Aim of the task: Take the line holding "- reflexivity." as the first line of the answer and the last line of the listing as its end; retype everything between exactly.

___

Lemma string_template_missing_witness :
  string_template no_file_format_config "file_format"
  = Raise (TemplateMissingError "wpdownloadrc" "file_format")
  /\ string_template no_file_format_config "language_dir_format"
     = Ok "${langcode}wiki".
Proof.
  split.
  - exact (proj1 (proj2 (string_template_missing no_file_format_config
                           "file_format"))
             [("language_dir_format", "${langcode}wiki")] eq_refl).
  - exact (proj1 (proj2 (string_template_missing no_file_format_config
                           "language_dir_format"))
             [("language_dir_format", "${langcode}wiki")] eq_refl).
Defined.

(** ** Custom dates *)

Lemma split_colon_without (s : string) :
  contains ":" s = false -> split_colon s = [s].
Proof.
  induction s as [|c s IH]; [reflexivity|]. cbn.
  destruct (Ascii.eqb c ":"); [discriminate|]. cbn. intros H.
  now rewrite (IH H).
Qed.

Lemma split_colon_with (a b : string) :
  contains ":" a = false -> split_colon (a ++ String ":" b) = [a; b].
Proof.
  induction a as [|c a IH]; [reflexivity|]. cbn.
  destruct (Ascii.eqb c ":"); [discriminate|]. cbn. intros H.
  now rewrite (IH H).
Qed.

Lemma split_colon_shape (s : string) :
  (contains ":" s = false /\ split_colon s = [s])
  \/ (contains ":" s = true /\ exists k v, split_colon s = [k; v]).
Proof.
  induction s as [|c s IH]; [now left|]. cbn.
  destruct (Ascii.eqb c ":"); cbn; [right; eauto|].
  destruct IH as [[H ->]|[H (k & v & ->)]]; [now left|right; eauto].
Qed.

Lemma custom_dates_bad_pair (pairs : list string) (p : string)
  (acc : gmap string string) :
  In p pairs -> contains ":" p = false ->
  custom_dates acc pairs = Raise dict_error.
Proof.
  revert acc. induction pairs as [|q pairs IH]; intros acc Hin Hp; [destruct Hin|].
  cbn. destruct (split_colon_shape q) as [[_ ->]|[Hq (k & v & ->)]].
  - reflexivity.
  - destruct Hin as [->|Hin]; [congruence|]. now apply IH.
Qed.

Lemma custom_dates_app (l l' : list string) (acc : gmap string string) :
  custom_dates acc (l ++ l')%list
  = (let? m := custom_dates acc l in custom_dates m l').
Proof.
  revert acc. induction l as [|q l IH]; intros acc; [reflexivity|].
  cbn. destruct (split_colon q) as [|k [|v [|]]]; try reflexivity. apply IH.
Qed.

___

Result:
  - reflexivity.
  - destruct Hin as [->|Hin]; [congruence|]. now apply IH.
Qed.

Lemma custom_dates_app (l l' : list string) (acc : gmap string string) :
  custom_dates acc (l ++ l')%list
  = (let? m := custom_dates acc l in custom_dates m l').
Proof.
  revert acc. induction l as [|q l IH]; intros acc; [reflexivity|].
  cbn. destruct (split_colon q) as [|k [|v [|]]]; try reflexivity. apply IH.
Qed.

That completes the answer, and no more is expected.